• _WHAT YOU SHOULD DO_: In the listing below, print exactly the lines between the line holding "caller or of a consumer." and the line holding "Definition shut_chan (x", inclusive, and no more.

Top of DATA SHOWN

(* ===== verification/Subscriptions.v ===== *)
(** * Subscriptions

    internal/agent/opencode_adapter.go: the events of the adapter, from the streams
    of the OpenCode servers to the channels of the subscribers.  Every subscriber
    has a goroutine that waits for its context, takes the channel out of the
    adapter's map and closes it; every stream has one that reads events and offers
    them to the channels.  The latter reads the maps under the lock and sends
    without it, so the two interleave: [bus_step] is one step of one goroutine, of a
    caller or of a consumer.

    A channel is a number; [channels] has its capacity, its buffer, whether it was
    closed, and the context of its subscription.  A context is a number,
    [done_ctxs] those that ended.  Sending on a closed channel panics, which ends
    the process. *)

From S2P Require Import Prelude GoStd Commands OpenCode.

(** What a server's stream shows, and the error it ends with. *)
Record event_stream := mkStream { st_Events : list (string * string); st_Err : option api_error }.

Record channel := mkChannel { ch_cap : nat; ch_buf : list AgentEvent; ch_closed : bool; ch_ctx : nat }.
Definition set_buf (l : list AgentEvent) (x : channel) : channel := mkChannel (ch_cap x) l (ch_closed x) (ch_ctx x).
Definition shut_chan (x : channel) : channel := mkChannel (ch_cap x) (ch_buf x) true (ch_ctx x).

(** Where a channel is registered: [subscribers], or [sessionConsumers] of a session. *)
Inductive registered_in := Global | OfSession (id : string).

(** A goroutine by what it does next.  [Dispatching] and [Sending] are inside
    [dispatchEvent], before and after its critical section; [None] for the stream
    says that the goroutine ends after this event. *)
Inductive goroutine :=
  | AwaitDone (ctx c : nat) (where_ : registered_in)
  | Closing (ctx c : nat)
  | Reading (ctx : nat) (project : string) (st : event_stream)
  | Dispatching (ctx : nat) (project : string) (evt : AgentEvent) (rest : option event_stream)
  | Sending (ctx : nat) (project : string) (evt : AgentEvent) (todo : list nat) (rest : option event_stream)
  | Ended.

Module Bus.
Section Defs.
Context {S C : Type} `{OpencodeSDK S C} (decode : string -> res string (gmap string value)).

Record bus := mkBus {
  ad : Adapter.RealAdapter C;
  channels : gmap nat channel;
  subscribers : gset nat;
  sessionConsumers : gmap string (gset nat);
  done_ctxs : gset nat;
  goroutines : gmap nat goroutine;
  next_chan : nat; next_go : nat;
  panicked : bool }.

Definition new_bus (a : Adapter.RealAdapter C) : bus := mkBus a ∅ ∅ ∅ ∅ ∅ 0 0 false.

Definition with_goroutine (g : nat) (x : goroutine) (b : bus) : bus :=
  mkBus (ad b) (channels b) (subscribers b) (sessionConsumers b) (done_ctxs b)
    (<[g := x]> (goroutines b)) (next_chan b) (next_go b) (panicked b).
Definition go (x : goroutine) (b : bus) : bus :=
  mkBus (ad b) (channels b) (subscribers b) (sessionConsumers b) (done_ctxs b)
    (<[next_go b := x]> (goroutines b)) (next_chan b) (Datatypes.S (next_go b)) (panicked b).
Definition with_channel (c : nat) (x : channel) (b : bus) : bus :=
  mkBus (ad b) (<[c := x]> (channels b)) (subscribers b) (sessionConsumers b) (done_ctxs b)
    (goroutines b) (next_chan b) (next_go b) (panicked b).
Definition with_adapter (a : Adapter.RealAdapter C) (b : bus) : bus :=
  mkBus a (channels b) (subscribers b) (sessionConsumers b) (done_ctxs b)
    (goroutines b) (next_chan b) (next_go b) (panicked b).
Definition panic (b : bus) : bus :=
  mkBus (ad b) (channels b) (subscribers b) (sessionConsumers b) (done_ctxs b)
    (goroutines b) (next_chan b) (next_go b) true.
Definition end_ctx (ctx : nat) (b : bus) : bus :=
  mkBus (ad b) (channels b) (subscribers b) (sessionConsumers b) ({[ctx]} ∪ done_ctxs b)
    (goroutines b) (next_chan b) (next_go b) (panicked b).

Bottom of DATA SHOWN

• _RESPONSE TO THIS EXERCISE_:
    caller or of a consumer.

    A channel is a number; [channels] has its capacity, its buffer, whether it was
    closed, and the context of its subscription.  A context is a number,
    [done_ctxs] those that ended.  Sending on a closed channel panics, which ends
    the process. *)

From S2P Require Import Prelude GoStd Commands OpenCode.

(** What a server's stream shows, and the error it ends with. *)
Record event_stream := mkStream { st_Events : list (string * string); st_Err : option api_error }.

Record channel := mkChannel { ch_cap : nat; ch_buf : list AgentEvent; ch_closed : bool; ch_ctx : nat }.
Definition set_buf (l : list AgentEvent) (x : channel) : channel := mkChannel (ch_cap x) l (ch_closed x) (ch_ctx x).
Definition shut_chan (x : channel) : channel := mkChannel (ch_cap x) (ch_buf x) true (ch_ctx x).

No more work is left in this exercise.